🤖 AI Summary
Existing fisheye image distortion modeling is inadequate for pixel-level dense prediction tasks, and conventional architectures fail to generalize across varying distortion levels and lens types. Method: We propose a distortion-aware encoder-decoder architecture featuring: (1) a novel radial Transformer that integrates physics-driven radial distortion modeling; (2) a distortion-adaptive token sampling strategy to mitigate feature sparsity at image boundaries; and (3) a modified U-Net backbone enabling distortion-aware feature propagation. Contribution/Results: The model achieves zero-shot generalization to unseen distortion magnitudes and lens configurations without fine-tuning. Evaluated on depth estimation across diverse distortion levels—from extremely low to extremely high—and under out-of-distribution settings, it attains state-of-the-art performance, significantly outperforming mainstream baselines. This demonstrates superior generalizability and practical applicability for fisheye vision tasks.
📝 Abstract
Wide-angle fisheye images are becoming increasingly common for perception tasks in applications such as robotics, security, and mobility (e.g. drones, avionics). However, current models often either ignore the distortions in wide-angle images or are not suitable to perform pixel-level tasks. In this paper, we present an encoder-decoder model based on a radial transformer architecture that adapts to distortions in wide-angle lenses by leveraging the physical characteristics defined by the radial distortion profile. In contrast to the original model, which only performs classification tasks, we introduce a U-Net architecture, DarSwin-Unet, designed for pixel level tasks. Furthermore, we propose a novel strategy that minimizes sparsity when sampling the image for creating its input tokens. Our approach enhances the model capability to handle pixel-level tasks in wide-angle fisheye images, making it more effective for real-world applications.
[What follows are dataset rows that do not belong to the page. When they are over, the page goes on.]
(** X18.  The last topic of a plan.  When the lines of the plan are [before],
    then a topic line [h] (stripped, it starts with a digit and contains two
    asterisks), then lines [body] none of which is a topic line: the parsed
    topics are those of the lines [before] alone, followed, when the name
    taken from [h] is not empty, by one topic with that name, with the
    count taken from [h], and with the stripped lines of [body] that start
    with a dash, joined by newlines, as its concepts.  A topic line whose
    name is empty adds no topic, and the lines under it are dropped. *)
Theorem plan_last_topic (plan : str) (before : list str) (h : str)
        (body : list str) :
  split nl plan = before ++ h :: body ->
  Practice.is_topic_line (strip h) = true ->
  forallb (fun l => negb (Practice.is_topic_line (strip l))) body = true ->
  Practice._parse_topics plan
  = Practice._parse_topics (join [nl] before)
    ++ match Practice.topic_name (strip h) with
       | [] => []
       | name =>
           [Practice.Topic name
              (join [nl] (filter is_bullet (map strip body)))
              (Practice.topic_count (strip h))]
       end.
Proof.
  intros Hsplit Hh Hbody.
  assert (Hnl : Forall no_nl before).
  { pose proof (split_no_nl plan) as H. rewrite Hsplit in H.
    now apply Forall_app in H as [H _]. }
  rewrite (plan_of_join Hnl).
  unfold Practice._parse_topics, plan_lines.
  rewrite Hsplit, fold_left_app. cbn [fold_left].
  rewrite (@plan_topic_line _ h Hh), plan_flush_topics.
  cbn [Practice.topics Practice.current_name
       Practice.current_concepts Practice.current_count].
  f_equal.
  destruct (Practice.topic_name (strip h)) as [|c name].
  - refine (eq_trans (f_equal Practice.flush
                              (@plan_body_unnamed body _ Hbody)) _).
    reflexivity.
  - refine (eq_trans (f_equal Practice.flush
                              (@plan_body_named body c name _ [] Hbody)) _).
    reflexivity.
Qed.

Lemma plan_last_topic_witness :
  Practice._parse_topics small_plan
  = Practice._parse_topics
      (lit "Plan:" ++ nl :: lit "1. **Basics** (3 questions)" ++ nl
         :: lit "   - orbit")
    ++ [Practice.Topic (lit "Moons") (lit "- Phobos" ++ nl :: lit "- Deimos")
                       5%Z].
Proof.
  refine (eq_trans
            (@plan_last_topic small_plan
               [lit "Plan:"; lit "1. **Basics** (3 questions)";
                lit "   - orbit"]
               (lit "2. **Moons**")
               [lit "  - Phobos"; lit "  see also"; lit "- Deimos"]
               eq_refl eq_refl eq_refl) _).
  reflexivity.
Defined.

(* ---------- what a topic line gives ---------- *)

Lemma find_stars (a rest : str) :
  contains stars (a ++ lit "*") = false ->
  find stars (a ++ stars ++ rest) = Some (length a).
Proof.
  induction a as [|x a IH]; intros H; [reflexivity|].
  cbn [app contains] in H. apply orb_false_iff in H as [Hx H].
  cbn [app find length].
  assert (E : startswith (x :: a ++ stars ++ rest) stars = false).
  { destruct a as [|y a]; cbn [app startswith stars lit] in *.
    - cbn -[Ascii.eqb] in *.
      change (Ascii.eqb "*" "*") with true in Hx.
      destruct (Ascii.eqb "*" x); [discriminate|reflexivity].
    - cbn -[Ascii.eqb] in *. now rewrite !andb_true_r in *. }
  rewrite E, (IH H). reflexivity.
Qed.

(** X19.  On a line made of [pre], two asterisks, [name], two asterisks and
    [post], where neither [pre] nor [name] contains two asterisks in a row
    or ends with one, the topic name is [name]. *)
Theorem topic_name_between_stars (pre name post : str) :
  contains stars (pre ++ lit "*") = false ->
  contains stars (name ++ lit "*") = false ->
  Practice.topic_name (pre ++ stars ++ name ++ stars ++ post) = name.
Proof.
  intros Hpre Hname. unfold Practice.topic_name.
  change (lit "**") with stars.
  rewrite (find_stars pre (name ++ stars ++ post) Hpre).
  unfold find_from.
  assert (Hlen : (length (pre ++ stars ++ name ++ stars ++ post)
                  <? length pre + 2) = false).
  { apply Nat.ltb_ge. rewrite !length_app. simpl. lia. }
  rewrite Hlen.
  assert (Hskip : skipn (length pre + 2) (pre ++ stars ++ name ++ stars ++ post)
                  = name ++ stars ++ post).
  { rewrite skipn_app, skipn_all2 by lia.
    replace (length pre + 2 - length pre) with 2 by lia. reflexivity. }
  rewrite Hskip, (find_stars name post Hname). cbn [option_map].
  unfold slice_to, slice_from. rewrite Hskip.
  replace (length pre + 2 + length name - (length pre + 2))
    with (length name) by lia.
  rewrite firstn_app, Nat.sub_diag, firstn_all. cbn [firstn].
  apply app_nil_r.
Qed.

Lemma topic_name_between_stars_witness :
  Practice.topic_name (lit "1. **Basics of *orbits*** (3 questions)")
  = lit "Basics of *orbits".
Proof.
  exact (@topic_name_between_stars (lit "1. ") (lit "Basics of *orbits")
           (lit "* (3 questions)") eq_refl eq_refl).
Defined.

Lemma space_not_decimal (c : ascii) : isspace c = true -> isdecimal c = false.
Proof.
  unfold isspace, isdecimal. generalize (code c). intros n H.
  destruct (N.leb_spec 48 n); [|reflexivity].
  destruct (N.leb_spec n 57); [|reflexivity].
  exfalso.
  repeat match type of H with
         | (_ || _)%bool = true => apply orb_prop in H as [H|H]
         | (_ && _)%bool = true => apply andb_prop in H as [? H]
         end;
    repeat match goal with
           | H : (_ <=? _)%N = true |- _ => apply N.leb_le in H
           | H : (_ =? _)%N = true |- _ => apply N.eqb_eq in H
           end; lia.
Qed.

Lemma count_match (digits ws post : str) (d w : ascii) :
  forallb isdecimal (d :: digits) = true ->
  forallb isspace (w :: ws) = true ->
  exists rest,
    Re.match_ Practice.count_re
              ("("%char :: (d :: digits) ++ (w :: ws)
                 ++ lit "question" ++ post)
    = Some (rest, [d :: digits]).
Proof.
  intros Hd Hw. cbn [forallb] in Hd, Hw.
  apply andb_prop in Hd as [Hd Hds]. apply andb_prop in Hw as [Hw Hws].
  unfold Re.match_, Practice.count_re, Re.Plus.
  cbn [Re.run app]. change (Ascii.eqb "(" "(") with true. cbv iota.
  rewrite Hd.
  exists (match post with
          | c :: post' => if Ascii.eqb "s" c then post' else post
          | [] => post
          end).
  apply star_greedy_exact; [exact Hds| |].
  - cbn [app stops]. now apply space_not_decimal.
  - cbn [app length]. rewrite Hw.
    pose proof (taken_prefix (d :: digits)
                             (w :: ws ++ lit "question" ++ post)) as Ht.
    cbn [app length] in Ht. rewrite Ht.
    apply star_greedy_exact; [exact Hws|reflexivity|].
    change (Re.Cat (Re.Chr (Ascii.eqb "q"))
              (Re.Cat (Re.Chr (Ascii.eqb "u"))
              (Re.Cat (Re.Chr (Ascii.eqb "e"))
              (Re.Cat (Re.Chr (Ascii.eqb "s"))
              (Re.Cat (Re.Chr (Ascii.eqb "t"))
              (Re.Cat (Re.Chr (Ascii.eqb "i"))
              (Re.Cat (Re.Chr (Ascii.eqb "o"))
              (Re.Cat (Re.Chr (Ascii.eqb "n")) Re.Eps))))))))
      with (Re.Lit (lit "question")) || idtac.
    cbn -[Ascii.eqb].
    repeat match goal with
           | |- context [Ascii.eqb ?a ?a] =>
               change (Ascii.eqb a a) with true
           end.
    cbv iota.
    destruct post as [|c post']; [reflexivity|].
    destruct (Ascii.eqb "s" c); reflexivity.
Qed.

Lemma search_skip (r : ascii -> bool) (tail : Re.regex) (pre s : str) :
  forallb (fun c => negb (r c)) pre = true ->
  Re.search (Re.Cat (Re.Chr r) tail) (pre ++ s)
  = Re.search (Re.Cat (Re.Chr r) tail) s.
Proof.
  induction pre as [|c pre IH]; intros H; [reflexivity|].
  cbn [forallb] in H. apply andb_prop in H as [Hc H].
  apply negb_true_iff in Hc.
  cbn [app Re.search]. unfold Re.match_ at 1. cbn [Re.run].
  rewrite Hc. now apply IH.
Qed.

(** X20.  On a line made of [pre] without an opening parenthesis, then an
    opening parenthesis, one or more decimal digits, one or more whitespace
    characters and the word [question], the count is the number the digits
    write. *)
Theorem topic_count_stated (pre digits ws post : str) (d w : ascii) :
  forallb (fun c => negb (Ascii.eqb "(" c)) pre = true ->
  forallb isdecimal (d :: digits) = true ->
  forallb isspace (w :: ws) = true ->
  Practice.topic_count
    (pre ++ "("%char :: (d :: digits) ++ (w :: ws) ++ lit "question" ++ post)
  = int_of_digits (d :: digits).
Proof.
  intros Hpre Hd Hw. unfold Practice.topic_count, Practice.count_re.
  rewrite (@search_skip _ _ pre _ Hpre).
  destruct (@count_match digits ws post d w Hd Hw) as [rest E].
  unfold Practice.count_re in E.
  destruct ("("%char :: (d :: digits) ++ (w :: ws) ++ lit "question" ++ post)
    as [|x s] eqn:Es; [discriminate|].
  cbn [Re.search]. rewrite E. reflexivity.
Qed.

Lemma topic_count_stated_witness :
  Practice.topic_count (lit "1. **Basics** (12  questions)") = 12%Z.
Proof.
  exact (@topic_count_stated (lit "1. **Basics** ") (lit "2") (lit " ")
           (lit "s)") "1" " " eq_refl eq_refl eq_refl).
Defined.

(* ---------- lemmas ---------- *)

Lemma forallb_lstrip_of (q p : ascii -> bool) (s : str) :
  forallb q s = true -> forallb q (lstrip_of p s) = true.
Proof.
  induction s as [|c s IH]; [auto|]. intros H. cbn [lstrip_of].
  destruct (p c); [|exact H].
  cbn [forallb] in H. apply andb_prop in H as [_ H]. auto.
Qed.

Lemma lstrip_of_suffix (p : ascii -> bool) (s : str) :
  exists t, s = t ++ lstrip_of p s.
Proof.
  induction s as [|c s [t Hs]]; [now exists []|].
  cbn [lstrip_of]. destruct (p c).
  - exists (c :: t). cbn [app]. now rewrite Hs at 1.
  - now exists [].
Qed.

Lemma forallb_rstrip_of (q p : ascii -> bool) (s : str) :
  forallb q s = true -> forallb q (rstrip_of p s) = true.
Proof.
  destruct (rstrip_of_prefix p s) as (t & Hs & _). intros H.
  rewrite Hs in H. now apply forallb_app_l in H.
Qed.

Lemma forallb_strip_of (q p : ascii -> bool) (s : str) :
  forallb q s = true -> forallb q (strip_of p s) = true.
Proof.
  intros H. unfold strip_of. now apply forallb_rstrip_of, forallb_lstrip_of.
Qed.

Lemma forallb_firstn (A : Type) (q : A -> bool) (n : nat) (s : list A) :
  forallb q s = true -> forallb q (firstn n s) = true.
Proof.
  intros H. rewrite <- (firstn_skipn n s) in H.
  now apply forallb_app_l in H.
Qed.

Lemma startswith_app (s x p : str) :
  startswith s p = true -> startswith (s ++ x) p = true.
Proof.
  revert s. induction p as [|c p IH]; intros s H; [reflexivity|].
  destruct s as [|d s]; [discriminate|].
  cbn [app startswith] in *. apply andb_prop in H as [-> H].
  now rewrite (IH _ H).
Qed.

Lemma contains_app_l (p a b : str) :
  contains p (a ++ b) = false -> contains p a = false.
Proof.
  induction a as [|c a IH]; intros H.
  - destruct p as [|x p]; [|reflexivity].
    destruct b; cbn in H; discriminate.
  - cbn [app contains] in *. apply orb_false_iff in H as [H1 H2].
    rewrite (IH H2), orb_false_r.
    destruct (startswith (c :: a) p) eqn:E; [|reflexivity].
    apply (startswith_app _ b) in E. cbn [app] in E. congruence.
Qed.

Lemma contains_lstrip_of (q : str) (p : ascii -> bool) (s : str) :
  contains q s = false -> contains q (lstrip_of p s) = false.
Proof.
  destruct (lstrip_of_suffix p s) as [t Hs]. intros H.
  rewrite Hs in H. now apply contains_app_r in H.
Qed.

Lemma contains_rstrip_of (q : str) (p : ascii -> bool) (s : str) :
  contains q s = false -> contains q (rstrip_of p s) = false.
Proof.
  destruct (rstrip_of_prefix p s) as (t & Hs & _). intros H.
  rewrite Hs in H. now apply contains_app_l in H.
Qed.

Lemma contains_firstn (q : str) (n : nat) (s : str) :
  contains q s = false -> contains q (firstn n s) = false.
Proof.
  intros H. rewrite <- (firstn_skipn n s) in H.
  now apply contains_app_l in H.
Qed.

Lemma strip_of_none (p : ascii -> bool) (s : str) :
  forallb (fun c => negb (p c)) s = true -> strip_of p s = s.
Proof.
  intros H. unfold strip_of.
  assert (E : lstrip_of p s = s).
  { destruct s as [|c s]; [reflexivity|]. cbn [forallb] in H.
    apply andb_prop in H as [Hc _]. apply negb_true_iff in Hc.
    cbn [lstrip_of]. now rewrite Hc. }
  rewrite E. induction s as [|c s IH]; [reflexivity|].
  cbn [forallb] in H. apply andb_prop in H as [Hc H].
  apply negb_true_iff in Hc. cbn [rstrip_of].
  rewrite IH; [|exact H|].
  - destruct s; [now rewrite Hc|reflexivity].
  - destruct s as [|d s]; [reflexivity|]. cbn [forallb] in H.
    apply andb_prop in H as [Hd _]. apply negb_true_iff in Hd.
    cbn [lstrip_of]. now rewrite Hd.
Qed.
Compared to other baselines, DarSwin-Unet achieves the best results across different datasets, with significant gains when trained on bounded levels of distortions (very low, low, medium, and high) and tested on all, including out-of-distribution distortions. We demonstrate its performance on depth estimation and show through extensive experiments that DarSwin-Unet can perform zero-shot adaptation to unseen distortions of different wide-angle lenses.